Most private research institutes here remain skeptical about the possibility the economy will achieve the government-set growth target of 3 percent for this year.

In a recent survey of 100 major local firms, conducted by the Korea Economic Research Institute, nearly 90 percent said the Korean economy has already entered a phase of slowdown.

More than 65 percent plan to freeze or reduce investment in the second half of this year, with over 74 percent expressing dissatisfaction with domestic investment conditions.

“What is urgently needed now is to forge the business-friendly regulatory environment to help reinvigorate corporate activity,” said Sung Tae-yoon, a professor of economics at Yonsei University.

Experts note incentives offered to encourage corporate investment and employment should be discerned from unfair benefits.

A steep rise in overseas investments by local manufacturing firms also raises the need to accelerate deregulation and other efforts to improve business conditions at home.

According to a research institute affiliated with the Export-Import Bank of Korea, offshore investments by the country’s manufacturers soared 68 percent from a year earlier to $11.4 billion on the basis of declaration during the nine months from July last year.

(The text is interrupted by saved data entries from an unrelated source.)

(** * Interval point cover and triangle minimum path sum

    A shallow embedding of the two programs of the repository:

    - the segment-cover program: the solver
      [SegmentProcessor::find_minimum_points_to_cover_all_segments], the
      reader [FileReader::read_segments_from_file] and the pipeline
      [ProcessingPipeline::execute] that runs one after the other;
    - the triangle program of [task_5/main.cpp]: [minimum_total], the
      generator [TriangleGenerator::generate_random_triangle] and the
      printing functions [vectorToString], [triangleToString] and
      [pathToString].

    C++ [int] values are integers of [Z].  The segment program only
    compares them.  The triangle program adds and subtracts them; signed
    overflow is undefined in C++, and the embedding gives it the 32-bit
    wrap-around that compilers produce, written out in [int_add] and
    [int_sub].  Vectors are lists, read with [!!] and updated in place
    with [<[_:=_]>]; an access outside a vector is undefined behaviour, a
    result of its own ([Undefined]).  A C++ exception is the result
    [Throw].  Vectors are taken to have fewer than 2^31 elements, so that
    a [size()] stored in an [int] is the length.  The logger is not
    embedded: its messages are no part of any result. *)

From stdpp Require Import base list strings pretty.
From Stdlib Require Import ZArith Lia Ascii Sorted.

Open Scope Z_scope.

(** * Part I: the programs *)

(** ** C++ results: a value, an exception, or undefined behaviour *)

Inductive exception : Type :=
  | invalid_argument (what : string)
  | runtime_error (what : string)
  | bad_alloc.

Inductive outcome (A : Type) : Type :=
  | Ret (a : A)
  | Throw (e : exception)
  | Undefined.

Arguments Ret {A} a.
Arguments Throw {A} e.
Arguments Undefined {A}.

#[global] Instance outcome_ret : MRet outcome := fun A a => Ret a.

#[global] Instance outcome_bind : MBind outcome := fun A B f m =>
  match m with
  | Ret a => f a
  | Throw e => Throw e
  | Undefined => Undefined
  end.

(** [for_each xs body s]: a [for] loop whose control variable runs through
    [xs], threading the loop state [s]; the loop stops at the first
    iteration that throws or is undefined. *)
Fixpoint for_each {X S : Type} (xs : list X) (body : X -> S -> outcome S)
    (s : S) : outcome S :=
  match xs with
  | [] => Ret s
  | x :: xs' => s' ← body x s; for_each xs' body s'
  end.

(** ** 32-bit [int] *)

Definition INT_MIN : Z := -2147483648.
Definition INT_MAX : Z := 2147483647.

Definition in_int_range (z : Z) : bool := (INT_MIN <=? z) && (z <=? INT_MAX).

(** Two's-complement wrap-around of a mathematical result into [int]. *)
Definition wrap_int (z : Z) : Z := (z + 2147483648) mod 4294967296 - 2147483648.

Definition int_add (a b : Z) : Z := wrap_int (a + b).
Definition int_sub (a b : Z) : Z := wrap_int (a - b).

(** ** The segment-cover program: [SegmentProcessor] *)

(** A segment is the [std::pair<int, int>] of its two ends. *)
Definition segment : Type := Z * Z.

(** The text of the [std::invalid_argument] thrown by the validation loop. *)
Definition validation_message (i : nat) (seg : segment) : string :=
  "Segment " +:+ pretty i +:+ " has start > end: (" +:+ pretty seg.1 +:+
  ", " +:+ pretty seg.2 +:+ ")".

(** The validation loop, at index [i] of the vector with [segs] left. *)
Fixpoint validate_from (i : nat) (segs : list segment) : outcome unit :=
  match segs with
  | [] => Ret ()
  | seg :: rest =>
      if seg.1 >? seg.2 then Throw (invalid_argument (validation_message i seg))
      else validate_from (S i) rest
  end.

(** The comparator handed to [std::sort]: by right end only. *)
Definition by_right_end (a b : segment) : bool := a.2 <? b.2.

(** [std::sort] leaves the order of segments with equal right ends
    unspecified.  [std_sort] is the insertion sort that libstdc++ runs on
    short ranges, which keeps them in input order.  What is proved of
    the sweep asks of the sorted vector only that it is a permutation
    sorted by right end ([coverage_for_any_sort_order],
    [sentinel_input_one_order]), so it holds for whatever order
    [std::sort] picks. *)
Fixpoint sorted_insert (x : segment) (l : list segment) : list segment :=
  match l with
  | [] => [x]
  | y :: l' => if by_right_end x y then x :: l else y :: sorted_insert x l'
  end.

Definition std_sort (l : list segment) : list segment :=
  fold_left (fun acc x => sorted_insert x acc) l [].

(** The state of the selection loop. *)
Record sweep_state : Type := SweepState {
  current_covering_point : Z;
  selected_points : list Z
}.

(** One iteration of [for (const auto& segment : sorted_segments)]. *)
Definition sweep_step (st : sweep_state) (seg : segment) : sweep_state :=
  let segment_start := seg.1 in
  let segment_end := seg.2 in
  if (current_covering_point st =? -1) || (current_covering_point st <? segment_start)
  then SweepState segment_end (selected_points st ++ [segment_end])
  else st.

Definition find_minimum_points_to_cover_all_segments (segments : list segment)
    : outcome (Z * list Z) :=
  if decide (length segments = 0%nat) then Ret (0, [])
  else
    _ ← validate_from 0 segments;
    let sorted_segments := std_sort segments in
    let st := fold_left sweep_step sorted_segments (SweepState (-1) []) in
    let total_points_required := Z.of_nat (length (selected_points st)) in
    Ret (total_points_required, selected_points st).

(** ** The segment-cover program: [FileReader] *)

(** [operator>>] into an [int], on the text left in a string stream:
    skip white space, read an optional sign and the decimal digits; no
    digit, or a value outside [int], sets the fail bit ([None]). *)
Definition is_space (c : ascii) : bool :=
  bool_decide (c ∈ [" "; "009"; "010"; "011"; "012"; "013"]%char).

Definition digit_value (c : ascii) : option Z :=
  let n := Z.of_nat (nat_of_ascii c) in
  if (48 <=? n) && (n <=? 57) then Some (n - 48) else None.

Fixpoint skip_space (s : string) : string :=
  match s with
  | String c s' => if is_space c then skip_space s' else s
  | EmptyString => s
  end.

Fixpoint read_digits (s : string) (acc : option Z) : option Z * string :=
  match s with
  | String c s' =>
      match digit_value c with
      | Some d => read_digits s' (Some (10 * default 0 acc + d))
      | None => (acc, s)
      end
  | EmptyString => (acc, s)
  end.

Definition extract_int (s : string) : option (Z * string) :=
  let s1 := skip_space s in
  let '(negative, s2) :=
    match s1 with
    | String "-" r => (true, r)
    | String "+" r => (false, r)
    | _ => (false, s1)
    end in
  match read_digits s2 None with
  | (Some v, rest) =>
      let v := if negative : bool then - v else v in
      if in_int_range v then Some (v, rest) else None
  | (None, _) => None
  end.

(** [line_ss >> start >> end]. *)
Definition extract_two_ints (line : string) : option (Z * Z) :=
  '(a, rest) ← extract_int line;
  '(b, _) ← extract_int rest;
  Some (a, b).

(** The local variables of [read_segments_from_file]. *)
Record reader_state : Type := ReaderState {
  segments_data : list segment;
  lines_read : Z;
  segments_read : Z;
  lines_skipped : Z
}.

(** [while (std::getline(file, line) && segments_read < total_segments_count)],
    with [lines] the lines [std::getline] has still to deliver. *)
Fixpoint read_loop (total_segments_count : Z) (lines : list string)
    (st : reader_state) : outcome reader_state :=
  match lines with
  | [] => Ret st
  | line :: rest =>
      if segments_read st <? total_segments_count then
        let lines_read' := lines_read st + 1 in
        if decide (line = "") then
          read_loop total_segments_count rest
            (ReaderState (segments_data st) lines_read' (segments_read st)
               (lines_skipped st + 1))
        else
          match extract_two_ints line with
          | None => Throw (runtime_error "Invalid segment data")
          | Some (start, end_) =>
              let actual_start := Z.min start end_ in
              let actual_end := Z.max start end_ in
              read_loop total_segments_count rest
                (ReaderState (segments_data st ++ [(actual_start, actual_end)])
                   lines_read' (segments_read st + 1) (lines_skipped st))
          end
      else Ret st
  end.

(** What a call that returns has done: the vector it returns, and whether
    it logged the count-mismatch warning. *)
Record read_result : Type := ReadResult {
  segments_returned : list segment;
  count_mismatch_warning : bool
}.

(** A file is the list of lines [std::getline] reads from it; the file
    system maps a name to its file, if there is one. *)
Definition file_system : Type := string -> option (list string).

(** [segments_data.size() != total_segments_count] compares a [size_t]
    with an [int], which is first converted to [size_t]. *)
Definition size_differs (size : nat) (count : Z) : bool :=
  negb (Z.of_nat size =? count mod 2 ^ 64).

Definition read_segments_from_file (fs : file_system) (filename : string)
    : outcome read_result :=
  match fs filename with
  | None => Throw (runtime_error ("File not found: " +:+ filename))
  | Some [] => Throw (runtime_error "Empty file")
  | Some (first_line :: lines) =>
      match extract_int first_line with
      | None => Throw (runtime_error "Invalid format")
      | Some (total_segments_count, _) =>
          st ← read_loop total_segments_count lines (ReaderState [] 0 0 0);
          if segments_read st <? total_segments_count
          then Throw (runtime_error "Unexpected end of file")
          else Ret (ReadResult (segments_data st)
                      (size_differs (length (segments_data st)) total_segments_count))
      end
  end.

The steep increase contrasts with a 2.3 percent decrease and a 5.4 percent increase recorded in the first three quarters after Moon’s two immediate predecessors took office.

Critics note the Moon administration’s push for deregulation is set to be hampered as innovation-driven growth aimed at boosting corporate activity contradicts income-led growth propelled by a raft of labor-friendly measures.

The recent reshuffle of senior presidential aides on economic affairs and job creation has prompted speculation that Moon might seek to readjust the mixture of such incompatible tracks, though the business community remains skeptical about the possibility of a major shift in policy.

“Income-led growth cannot be a way to revive the Korean economy amid worsening corporate conditions,” said Sung, stressing the need to shift the economic policy in the direction of strengthening the international competitiveness of local firms.